Top of Dataset content
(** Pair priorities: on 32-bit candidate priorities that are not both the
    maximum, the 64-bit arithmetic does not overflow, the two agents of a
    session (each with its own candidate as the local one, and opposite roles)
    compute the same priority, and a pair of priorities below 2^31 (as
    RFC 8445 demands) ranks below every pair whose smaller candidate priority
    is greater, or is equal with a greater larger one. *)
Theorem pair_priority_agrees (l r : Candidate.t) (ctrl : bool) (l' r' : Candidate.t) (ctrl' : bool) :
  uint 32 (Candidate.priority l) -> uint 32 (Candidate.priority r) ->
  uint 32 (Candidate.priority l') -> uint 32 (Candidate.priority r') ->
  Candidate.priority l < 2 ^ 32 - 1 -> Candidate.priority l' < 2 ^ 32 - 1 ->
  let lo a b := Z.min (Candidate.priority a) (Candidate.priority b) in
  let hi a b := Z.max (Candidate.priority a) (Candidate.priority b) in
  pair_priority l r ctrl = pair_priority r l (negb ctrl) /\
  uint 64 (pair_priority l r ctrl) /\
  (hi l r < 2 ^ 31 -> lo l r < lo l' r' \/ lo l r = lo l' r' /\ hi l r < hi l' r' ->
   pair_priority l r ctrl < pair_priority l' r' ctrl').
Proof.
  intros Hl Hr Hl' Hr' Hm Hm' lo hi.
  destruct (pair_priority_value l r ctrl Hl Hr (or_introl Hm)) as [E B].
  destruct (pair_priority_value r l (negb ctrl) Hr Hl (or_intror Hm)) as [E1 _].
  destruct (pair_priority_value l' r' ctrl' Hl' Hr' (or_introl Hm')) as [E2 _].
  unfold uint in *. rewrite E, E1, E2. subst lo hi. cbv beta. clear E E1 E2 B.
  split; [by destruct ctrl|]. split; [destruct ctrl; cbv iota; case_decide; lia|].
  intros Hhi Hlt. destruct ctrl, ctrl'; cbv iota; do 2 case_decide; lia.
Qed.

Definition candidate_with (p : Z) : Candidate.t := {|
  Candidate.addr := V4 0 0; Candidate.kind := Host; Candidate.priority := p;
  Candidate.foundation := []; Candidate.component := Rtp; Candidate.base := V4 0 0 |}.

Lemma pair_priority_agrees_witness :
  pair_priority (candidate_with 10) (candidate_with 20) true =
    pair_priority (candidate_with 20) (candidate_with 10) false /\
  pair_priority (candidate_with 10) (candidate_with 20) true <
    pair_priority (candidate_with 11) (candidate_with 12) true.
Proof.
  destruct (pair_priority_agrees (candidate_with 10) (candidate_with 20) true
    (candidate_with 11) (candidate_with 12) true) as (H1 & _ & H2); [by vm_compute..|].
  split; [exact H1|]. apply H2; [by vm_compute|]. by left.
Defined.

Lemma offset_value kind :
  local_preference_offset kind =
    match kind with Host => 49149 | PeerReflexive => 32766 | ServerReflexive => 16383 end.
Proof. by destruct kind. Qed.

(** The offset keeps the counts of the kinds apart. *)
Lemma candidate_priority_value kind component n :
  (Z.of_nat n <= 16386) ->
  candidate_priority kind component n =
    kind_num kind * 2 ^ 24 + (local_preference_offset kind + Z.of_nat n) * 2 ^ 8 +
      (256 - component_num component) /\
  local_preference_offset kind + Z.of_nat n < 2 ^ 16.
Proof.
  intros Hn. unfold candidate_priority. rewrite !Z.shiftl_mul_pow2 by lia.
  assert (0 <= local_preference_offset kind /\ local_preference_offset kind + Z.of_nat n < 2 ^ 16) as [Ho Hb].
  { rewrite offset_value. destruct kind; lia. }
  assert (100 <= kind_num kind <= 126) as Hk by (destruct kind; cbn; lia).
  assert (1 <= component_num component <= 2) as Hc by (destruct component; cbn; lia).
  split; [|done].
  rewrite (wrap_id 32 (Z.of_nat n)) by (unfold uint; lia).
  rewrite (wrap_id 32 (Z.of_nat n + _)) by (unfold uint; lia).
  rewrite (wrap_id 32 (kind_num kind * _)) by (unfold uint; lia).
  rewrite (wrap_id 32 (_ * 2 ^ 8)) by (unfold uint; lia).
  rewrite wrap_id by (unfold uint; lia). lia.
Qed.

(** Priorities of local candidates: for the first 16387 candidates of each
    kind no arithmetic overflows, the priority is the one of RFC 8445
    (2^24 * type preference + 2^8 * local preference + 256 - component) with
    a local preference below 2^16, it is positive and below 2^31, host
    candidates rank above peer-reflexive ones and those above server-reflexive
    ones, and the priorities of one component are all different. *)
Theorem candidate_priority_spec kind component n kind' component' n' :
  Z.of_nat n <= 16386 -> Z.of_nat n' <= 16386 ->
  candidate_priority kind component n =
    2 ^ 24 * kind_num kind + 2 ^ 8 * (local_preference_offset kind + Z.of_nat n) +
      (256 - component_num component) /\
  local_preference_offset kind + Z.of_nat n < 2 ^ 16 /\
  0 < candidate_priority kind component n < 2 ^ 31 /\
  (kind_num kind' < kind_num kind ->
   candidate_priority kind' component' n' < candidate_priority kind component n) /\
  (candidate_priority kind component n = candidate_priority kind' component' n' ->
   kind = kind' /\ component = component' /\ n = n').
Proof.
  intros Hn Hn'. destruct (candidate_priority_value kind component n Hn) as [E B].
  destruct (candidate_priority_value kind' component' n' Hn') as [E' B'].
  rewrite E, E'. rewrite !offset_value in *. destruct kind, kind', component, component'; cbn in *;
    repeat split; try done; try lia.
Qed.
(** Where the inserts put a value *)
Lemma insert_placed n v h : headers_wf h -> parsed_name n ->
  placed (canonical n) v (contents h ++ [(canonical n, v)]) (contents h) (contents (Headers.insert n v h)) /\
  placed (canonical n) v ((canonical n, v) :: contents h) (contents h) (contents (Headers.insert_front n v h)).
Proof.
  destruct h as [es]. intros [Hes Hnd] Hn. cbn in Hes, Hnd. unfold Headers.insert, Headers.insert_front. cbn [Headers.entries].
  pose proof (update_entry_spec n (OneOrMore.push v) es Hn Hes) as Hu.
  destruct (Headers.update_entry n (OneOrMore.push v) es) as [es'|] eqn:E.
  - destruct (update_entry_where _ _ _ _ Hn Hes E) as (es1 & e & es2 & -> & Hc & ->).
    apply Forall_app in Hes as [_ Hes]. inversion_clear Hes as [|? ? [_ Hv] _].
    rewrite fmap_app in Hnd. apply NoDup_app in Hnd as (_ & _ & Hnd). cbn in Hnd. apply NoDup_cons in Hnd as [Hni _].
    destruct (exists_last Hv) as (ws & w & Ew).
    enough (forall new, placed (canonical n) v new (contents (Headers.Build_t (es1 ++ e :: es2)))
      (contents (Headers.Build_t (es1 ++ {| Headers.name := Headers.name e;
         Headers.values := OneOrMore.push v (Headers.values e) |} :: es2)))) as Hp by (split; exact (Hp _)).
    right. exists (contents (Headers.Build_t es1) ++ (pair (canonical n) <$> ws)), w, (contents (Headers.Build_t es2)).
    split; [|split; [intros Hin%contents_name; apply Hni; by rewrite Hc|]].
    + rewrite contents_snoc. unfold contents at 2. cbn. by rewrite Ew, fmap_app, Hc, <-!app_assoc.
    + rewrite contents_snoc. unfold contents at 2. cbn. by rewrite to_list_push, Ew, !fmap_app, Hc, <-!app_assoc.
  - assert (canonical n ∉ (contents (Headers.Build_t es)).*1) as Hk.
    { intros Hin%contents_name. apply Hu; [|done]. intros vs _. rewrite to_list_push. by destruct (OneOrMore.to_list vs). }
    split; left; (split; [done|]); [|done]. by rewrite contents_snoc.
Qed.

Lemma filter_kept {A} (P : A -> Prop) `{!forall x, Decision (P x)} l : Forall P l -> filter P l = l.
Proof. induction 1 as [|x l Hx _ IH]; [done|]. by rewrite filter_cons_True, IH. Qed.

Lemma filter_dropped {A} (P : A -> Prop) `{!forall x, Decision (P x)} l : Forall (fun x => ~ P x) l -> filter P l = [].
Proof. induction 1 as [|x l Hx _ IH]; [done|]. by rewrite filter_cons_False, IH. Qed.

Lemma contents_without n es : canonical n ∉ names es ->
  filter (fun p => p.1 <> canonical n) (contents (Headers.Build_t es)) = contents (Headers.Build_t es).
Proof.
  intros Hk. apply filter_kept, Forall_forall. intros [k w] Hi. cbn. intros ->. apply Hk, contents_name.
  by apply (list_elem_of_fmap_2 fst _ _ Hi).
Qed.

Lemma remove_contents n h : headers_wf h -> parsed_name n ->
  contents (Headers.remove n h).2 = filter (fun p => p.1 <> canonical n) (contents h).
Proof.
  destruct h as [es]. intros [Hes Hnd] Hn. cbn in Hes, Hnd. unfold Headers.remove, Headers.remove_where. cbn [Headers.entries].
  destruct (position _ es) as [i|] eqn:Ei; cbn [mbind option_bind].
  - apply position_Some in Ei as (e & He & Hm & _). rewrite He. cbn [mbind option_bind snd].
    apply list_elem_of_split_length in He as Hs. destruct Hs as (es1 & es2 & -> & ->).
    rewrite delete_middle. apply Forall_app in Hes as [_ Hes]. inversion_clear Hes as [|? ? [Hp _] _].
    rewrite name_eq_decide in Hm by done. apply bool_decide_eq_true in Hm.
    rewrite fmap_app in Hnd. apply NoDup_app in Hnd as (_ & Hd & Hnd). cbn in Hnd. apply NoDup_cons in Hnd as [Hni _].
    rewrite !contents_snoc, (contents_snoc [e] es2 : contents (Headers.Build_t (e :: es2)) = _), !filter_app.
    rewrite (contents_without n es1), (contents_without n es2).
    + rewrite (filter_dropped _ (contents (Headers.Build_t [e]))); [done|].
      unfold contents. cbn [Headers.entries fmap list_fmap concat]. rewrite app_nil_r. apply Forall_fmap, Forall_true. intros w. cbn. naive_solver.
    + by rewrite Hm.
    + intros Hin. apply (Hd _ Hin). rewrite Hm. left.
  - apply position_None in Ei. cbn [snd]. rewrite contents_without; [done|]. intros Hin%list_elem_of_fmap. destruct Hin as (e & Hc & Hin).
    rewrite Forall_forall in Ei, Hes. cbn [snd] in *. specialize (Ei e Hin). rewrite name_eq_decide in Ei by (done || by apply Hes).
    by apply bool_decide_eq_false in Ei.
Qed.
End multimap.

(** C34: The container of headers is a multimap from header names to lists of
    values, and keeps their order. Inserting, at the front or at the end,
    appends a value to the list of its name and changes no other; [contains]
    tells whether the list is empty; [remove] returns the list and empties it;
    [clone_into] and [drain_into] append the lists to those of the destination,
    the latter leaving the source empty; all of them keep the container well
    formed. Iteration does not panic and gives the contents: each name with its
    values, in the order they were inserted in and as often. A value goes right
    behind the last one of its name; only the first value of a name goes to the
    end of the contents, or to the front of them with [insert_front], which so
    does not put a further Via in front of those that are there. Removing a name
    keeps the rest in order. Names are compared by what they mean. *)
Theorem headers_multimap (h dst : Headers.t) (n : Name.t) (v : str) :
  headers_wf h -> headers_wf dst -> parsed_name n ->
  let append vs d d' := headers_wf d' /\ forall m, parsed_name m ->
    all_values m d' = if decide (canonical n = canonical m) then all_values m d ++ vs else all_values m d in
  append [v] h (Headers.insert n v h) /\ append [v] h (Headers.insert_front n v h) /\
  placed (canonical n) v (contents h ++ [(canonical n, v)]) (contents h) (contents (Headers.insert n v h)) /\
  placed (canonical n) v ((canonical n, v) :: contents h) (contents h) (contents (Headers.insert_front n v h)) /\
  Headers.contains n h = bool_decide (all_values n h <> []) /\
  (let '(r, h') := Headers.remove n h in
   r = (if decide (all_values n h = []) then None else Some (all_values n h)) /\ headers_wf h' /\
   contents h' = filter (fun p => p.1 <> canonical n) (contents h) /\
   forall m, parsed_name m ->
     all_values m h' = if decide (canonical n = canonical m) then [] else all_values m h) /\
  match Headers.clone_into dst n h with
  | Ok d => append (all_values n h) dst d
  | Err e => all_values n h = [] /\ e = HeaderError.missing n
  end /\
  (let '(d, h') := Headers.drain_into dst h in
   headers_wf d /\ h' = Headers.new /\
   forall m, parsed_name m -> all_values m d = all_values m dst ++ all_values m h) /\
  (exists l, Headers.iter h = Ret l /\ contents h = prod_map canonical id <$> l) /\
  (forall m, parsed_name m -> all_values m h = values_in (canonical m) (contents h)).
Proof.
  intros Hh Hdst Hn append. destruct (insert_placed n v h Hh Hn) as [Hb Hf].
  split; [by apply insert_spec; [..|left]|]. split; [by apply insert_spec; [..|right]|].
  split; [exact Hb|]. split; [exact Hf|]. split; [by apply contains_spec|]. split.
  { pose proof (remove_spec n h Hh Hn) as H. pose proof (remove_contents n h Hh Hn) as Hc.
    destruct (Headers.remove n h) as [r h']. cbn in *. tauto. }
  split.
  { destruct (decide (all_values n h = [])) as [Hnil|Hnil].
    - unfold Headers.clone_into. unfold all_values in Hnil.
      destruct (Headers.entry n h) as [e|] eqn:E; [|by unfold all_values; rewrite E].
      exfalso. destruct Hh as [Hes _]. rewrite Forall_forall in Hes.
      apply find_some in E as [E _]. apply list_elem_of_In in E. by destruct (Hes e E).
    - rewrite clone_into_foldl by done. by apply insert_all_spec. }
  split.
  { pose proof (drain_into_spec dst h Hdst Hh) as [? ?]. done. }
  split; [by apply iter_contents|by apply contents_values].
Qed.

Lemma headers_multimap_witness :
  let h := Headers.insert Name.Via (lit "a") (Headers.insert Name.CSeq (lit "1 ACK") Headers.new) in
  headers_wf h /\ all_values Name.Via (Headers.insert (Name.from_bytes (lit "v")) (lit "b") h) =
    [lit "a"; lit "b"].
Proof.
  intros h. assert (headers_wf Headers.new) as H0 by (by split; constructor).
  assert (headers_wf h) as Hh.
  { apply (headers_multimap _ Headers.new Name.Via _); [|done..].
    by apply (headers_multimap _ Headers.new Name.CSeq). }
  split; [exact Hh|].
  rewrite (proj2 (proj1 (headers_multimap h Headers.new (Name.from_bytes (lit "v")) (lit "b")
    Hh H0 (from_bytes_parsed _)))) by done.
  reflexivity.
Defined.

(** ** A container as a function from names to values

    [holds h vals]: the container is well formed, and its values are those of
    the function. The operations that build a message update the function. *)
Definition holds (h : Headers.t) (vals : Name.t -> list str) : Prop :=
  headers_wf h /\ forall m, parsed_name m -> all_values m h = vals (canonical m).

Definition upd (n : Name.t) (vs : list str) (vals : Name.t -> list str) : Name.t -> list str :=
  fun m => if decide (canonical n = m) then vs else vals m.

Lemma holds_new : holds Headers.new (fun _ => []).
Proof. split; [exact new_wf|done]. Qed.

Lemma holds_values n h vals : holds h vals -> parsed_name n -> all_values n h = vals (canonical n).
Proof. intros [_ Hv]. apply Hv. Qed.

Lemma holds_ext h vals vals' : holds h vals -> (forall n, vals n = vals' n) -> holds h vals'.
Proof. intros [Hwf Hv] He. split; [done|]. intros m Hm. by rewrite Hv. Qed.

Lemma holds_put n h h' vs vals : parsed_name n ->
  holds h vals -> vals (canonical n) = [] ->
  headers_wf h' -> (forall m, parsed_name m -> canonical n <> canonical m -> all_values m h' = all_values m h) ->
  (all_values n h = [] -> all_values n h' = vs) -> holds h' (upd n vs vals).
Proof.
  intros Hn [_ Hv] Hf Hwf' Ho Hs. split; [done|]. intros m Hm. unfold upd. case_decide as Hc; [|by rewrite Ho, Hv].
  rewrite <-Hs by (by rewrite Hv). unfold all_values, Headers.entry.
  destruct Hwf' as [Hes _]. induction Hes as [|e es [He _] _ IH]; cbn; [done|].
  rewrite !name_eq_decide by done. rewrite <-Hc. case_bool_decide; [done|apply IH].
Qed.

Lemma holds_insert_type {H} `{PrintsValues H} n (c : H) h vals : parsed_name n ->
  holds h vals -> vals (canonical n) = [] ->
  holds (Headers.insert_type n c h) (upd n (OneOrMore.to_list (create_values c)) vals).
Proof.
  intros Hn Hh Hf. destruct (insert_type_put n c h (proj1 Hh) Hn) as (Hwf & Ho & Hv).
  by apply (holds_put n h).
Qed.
Bottom of Dataset content
From the records above, tally every line that contains the string "exact"; the reply consists of that number alone.

5